Reputation: 702
In Mule I need to manipulate via java an xlsx file sent via http post. How can I get the file posted via java? I thought it was reachable via Mule message but
eventContext.getMessage().getOutboundAttachmentNames()
and neither
eventContext.getMessage().getInboundAttachmentNames()
give results.
Any ideas?
to make http post test I use curl in this way:
curl --form upload=@filename --form press=OK http://localhost:8088/HttpController
The flow is simply something like this:
<flow name="xlsx_to_xls_converterFlow1" doc:name="xlsx_to_xls_converterFlow1">
<http:inbound-endpoint exchange-pattern="request-response" doc:name="HTTP" address="http://localhost:8088/HttpController"/>
<logger level="INFO" doc:name="Logger"/>
<component class="Convert_XLSXtoXLS" doc:name="Java"/>
</flow>
Thank you
UPDATED
To let the flagged solution work occurs to override extractPayloadFromHttpRequest of HttpMultipartMuleMessageFactory to choose the proper input file name. In fact with the current HttpMultipartMuleMessageFactory implementation the file is uploaded only if input file name = "payload"
Upvotes: 0
Views: 758
Reputation: 33413
You need to configure your HTTP connector to handle multipart requests to receive them in attachments. Add the following inside its XML configuration:
<service-overrides messageFactory="org.mule.transport.http.HttpMultipartMuleMessageFactory"/>
( if you think this is cumbersome, please upvote https://www.mulesoft.org/jira/browse/MULE-6862 )
Upvotes: 3
Reputation: 546
Putting a Java component behind an http:inbound-endpoint results in an InputStream as argument to the method in the component.
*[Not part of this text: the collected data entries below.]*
Lemma linkoutput_ok x nif v slot tap p l buf src dst etype data :
  nget (x_net x) nif = Some v -> nif_state v = Some slot -> tap_at x slot = Some tap -> g_node x = true ->
  packet (x_heap x) (Some p) l -> content l = eth_hdr src dst etype ++ data -> frame_ok src dst etype data ->
  zlen buf = 2048 -> 14 + zlen data <= 2048 ->
  tap_linkoutput buf nif p x = Some (ERR_OK, out [ProcessFrame (nwid tap) src dst etype data] x).
Proof. intros ? ? ? ? ? ? (? & ? & ? & _) ? ?. by eapply linkoutput_sends. Qed.

(** The frame of a received packet, written into a fresh chain. *)
Lemma eth_frame_built h p l hdr data :
  packet h (Some p) l -> zlen hdr = 14 -> sum_len l = 14 + zlen data ->
  exists h', ('(_, h) ← pbuf_take_at (Some p) hdr 14 0 h;
              '(_, h) ← pbuf_take_at (Some p) data (u16 (zlen data)) 14 h; Some h) = Some h' /\
    wrote h (Some p) l (hdr ++ data) h'.
Proof.
  intros Hp Hh Hs. pose proof (zlen_nonneg data). pose proof (packet_sum _ _ _ Hp).
  destruct (pbuf_take_at_fits h p l hdr 14 0 Hp) as (h1 & -> & l1 & Hp1 & Hr1 & Hc1 & Hf1); [lia..|].
  cbn [mbind option_bind]. rewrite ztake_0 in Hc1. rewrite (ztake_ge 14) in Hc1 by lia. cbn [app] in Hc1.
  rewrite u16_small by lia. pose proof (rewritten_sum _ _ Hr1) as Hs1.
  destruct (Z.eq_dec (zlen data) 0) as [E0|E0].
  - rewrite (pbuf_take_at_too_long h1 p l1) by (auto; lia). cbn [mbind option_bind].
    eexists; split; [done|]. exists l1. split_and!; try done. rewrite (zlen_zero_nil data E0), Hc1.
    rewrite zdrop_ge; [done|]. rewrite content_len by apply Hp. lia.
  - destruct (pbuf_take_at_fits h1 p l1 data (zlen data) 14 Hp1) as (h2 & -> & l2 & Hp2 & Hr2 & Hc2 & Hf2); [lia..|].
    cbn [mbind option_bind]. eexists; split; [done|]. exists l2. split_and!; [done|by eapply rewritten_all_trans|..].
    + rewrite Hc2, Hc1. rewrite ztake_app_le, (ztake_ge 14), (ztake_ge (zlen data)), zdrop_ge by
        (rewrite ?zlen_app, ?zlen_zdrop, ?content_len by apply Hp; lia).
      by rewrite app_nil_r.
    + intros y Hy. rewrite Hf2, Hf1; [done|done|]. by rewrite (rewritten_addrs _ _ Hr1).
Qed.

Section rx.
  Context (custom_free : addr -> heap -> option heap).
  Context (netif_input : addr -> Z -> heap -> option (Z * heap)).

(** Reception: without memory nothing happens; otherwise [netif.input] gets a
    fresh packet that carries the frame. *)
Lemma xnet_tap_rx_ok x i tap src dst etype data :
  tap_at x i = Some tap -> netif_up tap = true -> g_lwip_up x = true -> heap_wf (x_heap x) ->
  14 + zlen data < 65536 ->
  exists r h0, pbuf_alloc custom_free PBUF_RAW (14 + zlen data) PBUF_POOL (x_heap x) = Some (r, h0) /\
    match r with
    | None => xnet_tap_rx custom_free netif_input i src dst etype data (zlen data) x = Some (set_heap h0 x) /\ h_pbufs h0 = h_pbufs (x_heap x)
    | Some p => exists h l, packet h (Some p) l /\ content l = eth_hdr src dst etype ++ data /\
        Forall (fun c => pb_ok c.2 /\ pb_std c.2 /\ pb_ref c.2 = 1) l /\
        (forall a, a ∈ fst <$> l -> get (x_heap x) a = None) /\
        (forall a, a ∉ fst <$> l -> get h a = get (x_heap x) a) /\
        xnet_tap_rx custom_free netif_input i src dst etype data (zlen data) x =
          ('(err, h) ← netif_input p (tap_netif i) h;
           if negb (err =? ERR_OK)
           then '(_, h) ← pbuf_free custom_free (Some p) h; Some (set_heap h x) else Some (set_heap h x))
    end.
Proof.
  intros Ht Hup Hlw Hwf Hlen. pose proof (zlen_nonneg data). unfold xnet_tap_rx.
  rewrite Ht; cbn [mbind option_bind]. rewrite Hup, Hlw. cbn [negb orb]. rewrite (u16_small (14 + zlen data)) by lia.
  destruct (pbuf_alloc_pool_ok custom_free PBUF_RAW (14 + zlen data) (x_heap x) Hwf) as (r & h & Ea & Hwf' & Ho);
    [unfold PBUF_RAW; lia|lia|]. exists r, h. split; [done|]. rewrite Ea.
  cbn [mbind option_bind]. destruct r as [p|]; [|done].
  destruct Ho as (l & Hp & Hs & Hnew & Hfr).
  destruct (eth_frame_built h p l (eth_hdr src dst etype) data Hp eq_refl Hs) as (h2 & E & l2 & Hp2 & Hr2 & Hc2 & Hf2).
  exists h2, l2. destruct Hfr as [Hfr1 Hfr2].
  split_and!; try done.
  - apply Forall_forall. intros c Hc. apply list_elem_of_lookup_1 in Hc as [k Hk].
    destruct (Forall2_lookup_r _ _ _ _ _ Hr2 Hk) as (c0 & Hk0 & _ & m & E2 & Em).
    apply (Forall_lookup_1 _ _ _ _ Hnew) in Hk0. destruct Hk0 as ((? & ? & ? & ?) & Hstd & Href).
    rewrite E2. unfold pb_ok, pb_std in *; cbn. rewrite Em. done.
  - rewrite (rewritten_addrs _ _ Hr2). intros a Ha. by apply Hfr2.
  - rewrite (rewritten_addrs _ _ Hr2). intros a Ha. rewrite Hf2 by done. by apply Hfr1.
  - destruct (pbuf_take_at (Some p) (eth_hdr src dst etype) 14 0 h) as [[e1 h1]|]; [|done].
    cbn [mbind option_bind] in *. destruct (pbuf_take_at _ _ _ _ h1) as [[e2 h2']|]; [|done].
    cbn [mbind option_bind] in *. by injection E as ->.
Qed.

End rx.

(** ** The interface of a tap *)

(** What [netif_init_cb] makes of the interface of [tap]: all its flags are
    set, [UP] included. *)
Record tap_netif_ok (tap : xnet_tap) (v : netif) : Prop := TapNetifOk {
  tno_hwaddr : nif_hwaddr v = mac_to_bytes (mac tap);
  tno_hwlen : nif_hwaddr_len v = 6;
  tno_mtu : nif_mtu v = u16 (if negb (mtu tap =? 0) then mtu tap else 1400);
  tno_flags : nif_flags v = NETIF_FLAG_UP .| NETIF_FLAG_BROADCAST .| NETIF_FLAG_LINK_UP .| NETIF_FLAG_ETHARP .| NETIF_FLAG_ETHERNET;
  tno_link : nif_linkoutput v = netif_linkoutput;
  tno_out : nif_output v = etharp_output;
  tno_out6 : nif_output_ip6 v = ethip6_output;
}.

#[export] Instance init_cb_driver taps slot tap (H : taps slot = Some tap) :
  NetifDriver (Some slot) (netif_init_cb taps) (tap_netif_ok tap).
Proof.
  split; cycle 1.
  { intros v m k p []; by constructor. }
  intros n s v Hv Hst. unfold netif_init_cb. rewrite Hv; cbn [mbind option_bind]. rewrite Hst; cbn [mbind option_bind].
  rewrite H; cbn [mbind option_bind].
  set (v1 := nset_flags _ _). erewrite netif_set_link_up_eq by apply nget_put_eq; cbn [mbind option_bind].
  assert (Hl : flag_set v1 NETIF_FLAG_LINK_UP = true) by done.
  unfold upped, up_events. rewrite Hl, emit_nil, nput_nput.
  erewrite netif_set_up_eq by apply nget_put_eq; cbn [mbind option_bind]. rewrite nput_nput.
  assert (Hu : flag_set v1 NETIF_FLAG_UP = false) by done. unfold upped. rewrite Hu.
  do 2 eexists; split; [done|]. split; [apply touched_emit; by apply touched_nput|].
  split; [|done]. constructor; done.
Qed.

Lemma tap_at_set x i t t' : tap_at x i = Some t -> tap_at (tap_set i t' x) i = Some t'.
Proof.
  unfold tap_at, tap_set. destruct (_ && _); [|done]. cbn. intros Hl.
  apply list_lookup_insert_eq. by eapply lookup_lt_Some.
Qed.

Lemma tap_at_set_ne x i j t' : 0 <= i -> 0 <= j -> i <> j -> tap_at (tap_set i t' x) j = tap_at x j.
Proof. intros. unfold tap_at, tap_set. cbn. by rewrite list_lookup_insert_ne by lia. Qed.

Lemma netifs_ok_default s l n : netifs_ok s l -> n ∈ l -> netifs_ok (netif_set_default (Some n) s) l.
Proof.
  intros [HL HD HN HR _ Hnn] Hin; constructor; [|exact HD|exact HN|exact HR|exact Hin|exact Hnn].
  eapply nlist_frame; [|exact HL]. done.
Qed.

Lemma setup_ip4_ok z x i tap l v0 :
  tap_at x i = Some tap -> netif_up tap = false -> has_ip4 tap = true ->
  netifs_ok (x_net x) l -> nget (x_net x) (tap_netif i) = Some v0 -> tap_netif i ∉ l -> (length l < 255)%nat ->
  exists ns v, xnet_tap_setup_netif z i AF_INET x = Some (tap_set i (set_netif_up true tap) (set_net ns x)) /\
    netifs_ok ns (tap_netif i :: l) /\ netif_default ns = Some (tap_netif i) /\
    nget ns (tap_netif i) = Some v /\ tap_netif_ok tap v /\ nif_state v = Some i /\
    nif_ip_addr v = tap_ip4_addr tap /\ nif_netmask v = IP4_ADDR 255 255 255 0 /\ nif_gw v = 0 /\
    (forall k, k <> tap_netif i -> nget ns k = nget (x_net x) k).
Proof.
  intros Ht Hup H4 Hok Hv0 Hn Hlen. unfold xnet_tap_setup_netif. rewrite Ht; cbn [mbind option_bind]. rewrite Hup, H4.
  change (AF_INET =? AF_INET) with true. change (AF_INET =? AF_INET6) with false. cbn [andb].
  assert (Hdrv : NetifDriver (Some i) (netif_init_cb (tap_at x)) (tap_netif_ok tap)) by by apply init_cb_driver.
  destruct (netif_add_ok (Some i) (netif_init_cb (tap_at x)) (tap_netif_ok tap) (x_net x) l (tap_netif i) v0
    (Some (tap_ip4_addr tap)) (Some (IP4_ADDR 255 255 255 0)) (Some (IP4_ADDR 0 0 0 0)) (Some tcpip_input))
    as (ns & v & -> & Hok' & Hv & HQ & Ea & Em & Eg & Est & _ & _ & _ & Hoff); auto.
  cbn [mbind option_bind]. rewrite (tap_at_set _ _ tap) by exact Ht. cbn [mbind option_bind].
  do 2 eexists; split; [done|]. split_and!; try done.
  apply netifs_ok_default; [done|]. by left.
Qed.

(** The IPv6 branch asks for an interface that is up, after the function has
    returned for exactly those. *)
Lemma setup_ip6_dead z x i tap :
  tap_at x i = Some tap -> xnet_tap_setup_netif z i AF_INET6 x = Some x.
Proof.
  intros Ht. unfold xnet_tap_setup_netif. rewrite Ht; cbn [mbind option_bind].
  destruct (netif_up tap) eqn:Eup; [done|]. cbn [Z.eqb AF_INET6 AF_INET Pos.eqb andb mbind option_bind].
  rewrite Ht; cbn [mbind option_bind]. rewrite Eup, andb_false_r. done.
Qed.

Lemma touched_down n s v : nget s n = Some v -> touched n s (emit (down_events n v) (nput s n (downed v))) v (downed v).
Proof.
  intros Hv. apply touched_emit, touched_nput; [done|..]; unfold downed; by destruct (flag_set v NETIF_FLAG_UP).
Qed.

Lemma touched_link_down n s v : nget s n = Some v -> touched n s (nput s n (link_downed v)) v (link_downed v).
Proof.
  intros Hv. apply touched_nput; [done|..]; unfold link_downed; by destruct (flag_set v NETIF_FLAG_LINK_UP).
Qed.

Lemma teardown_ok x i tap l :
  tap_at x i = Some tap -> netif_up tap = true -> netifs_ok (x_net x) l -> tap_netif i ∈ l ->
  exists ns, xnet_tap_teardown i x = Some (tap_set i (clear_addrs (set_netif_up false tap)) (set_net ns x)) /\
    netifs_ok ns (filter (fun m => m <> tap_netif i) l) /\
    netif_default ns = (if bool_decide (netif_default (x_net x) = Some (tap_netif i)) then None
                        else netif_default (x_net x)) /\
    (exists v, nget ns (tap_netif i) = Some v /\ flag_set v NETIF_FLAG_UP = false) /\
    (forall m v, m <> tap_netif i -> nget (x_net x) m = Some v -> exists v', nget ns m = Some v' /\ eq_up_to_next v v').
Proof.
  intros Ht Hup Hok Hin. unfold xnet_tap_teardown. rewrite Ht; cbn [mbind option_bind]. rewrite Hup; cbn [negb].
  destruct (nlist_get _ _ _ _ (nok_list _ _ Hok) Hin) as [v Hv].
  rewrite (netif_set_down_eq _ _ v) by done; cbn [mbind option_bind].
  pose proof (touched_down _ _ _ Hv) as T1. rewrite (netif_set_link_down_eq _ _ (downed v)) by apply (touched_get _ _ _ _ _ T1).
  cbn [mbind option_bind]. set (s1 := emit _ _) in *.
  pose proof (touched_link_down _ _ _ (touched_get _ _ _ _ _ T1)) as T2. pose proof (touched_trans _ _ _ _ _ _ _ T1 T2) as T.
  pose proof (touched_ok _ _ _ _ _ _ T Hok) as Hok2.
  destruct (netif_remove_ok _ _ _ Hok2 Hin) as (ns & -> & Hok3 & Hdef & Hflag & Hoth). cbn [mbind option_bind].
  exists ns. split; [done|]. split; [done|]. split; [|split; [done|]].
  - rewrite Hdef, (t_default _ _ _ _ _ T). done.
  - intros m w Hm Hw. apply Hoth; [done|]. by rewrite (touched_off _ _ _ _ _ m T).
Qed.

(** A library state with one tap, network 0x2a, in slot 0, its interface not
    yet added, and memory for one frame. *)
Definition ex_tap : xnet_tap := Tap 0x2a 0x020000000001 1400 true false 0x0100000a (replicate 16 0) false.

Definition ex_x : xstate :=
  XState true true true true true true [] 9994 3 4 [ex_tap; zero_tap; zero_tap; zero_tap] 1
    (NState (<[1 := zero_netif]> ∅) None None 0 []) (Heap ∅ 1%positive [Some []; Some []] false []) [].

(** MAC addresses survive the conversion to wire bytes and back, in both
    directions. *)
Theorem mac_bytes_roundtrip :
  (forall m rest, 0 <= m < 2 ^ 48 -> bytes_to_mac (mac_to_bytes m ++ rest) = Some m) /\
  (forall b0 b1 b2 b3 b4 b5, bytes_ok [b0; b1; b2; b3; b4; b5] ->
     exists m, bytes_to_mac [b0; b1; b2; b3; b4; b5] = Some m /\ 0 <= m < 2 ^ 48 /\
       mac_to_bytes m = [b0; b1; b2; b3; b4; b5]).
Proof. split; [intros; by apply mac_roundtrip|apply mac_bytes_surj]. Qed.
You have to work with the input stream or just put an echo in between:
<flow name="FileUpload" doc:name="FileUpload">
<http:inbound-endpoint exchange-pattern="request-response" host="localhost" port="9090" doc:name="HTTP"/>
<echo-component doc:name="Echo"/>
<component class="de.codecentric.basics.FileUploadComponent" doc:name="Java"/>
</flow>
The component has one method:
package de.codecentric.basics;
public class FileUploadComponent {
public String process(String message) {
System.out.println("message: " + message);
return "OK";
}
}
You still have to parse the multipart form data in this case.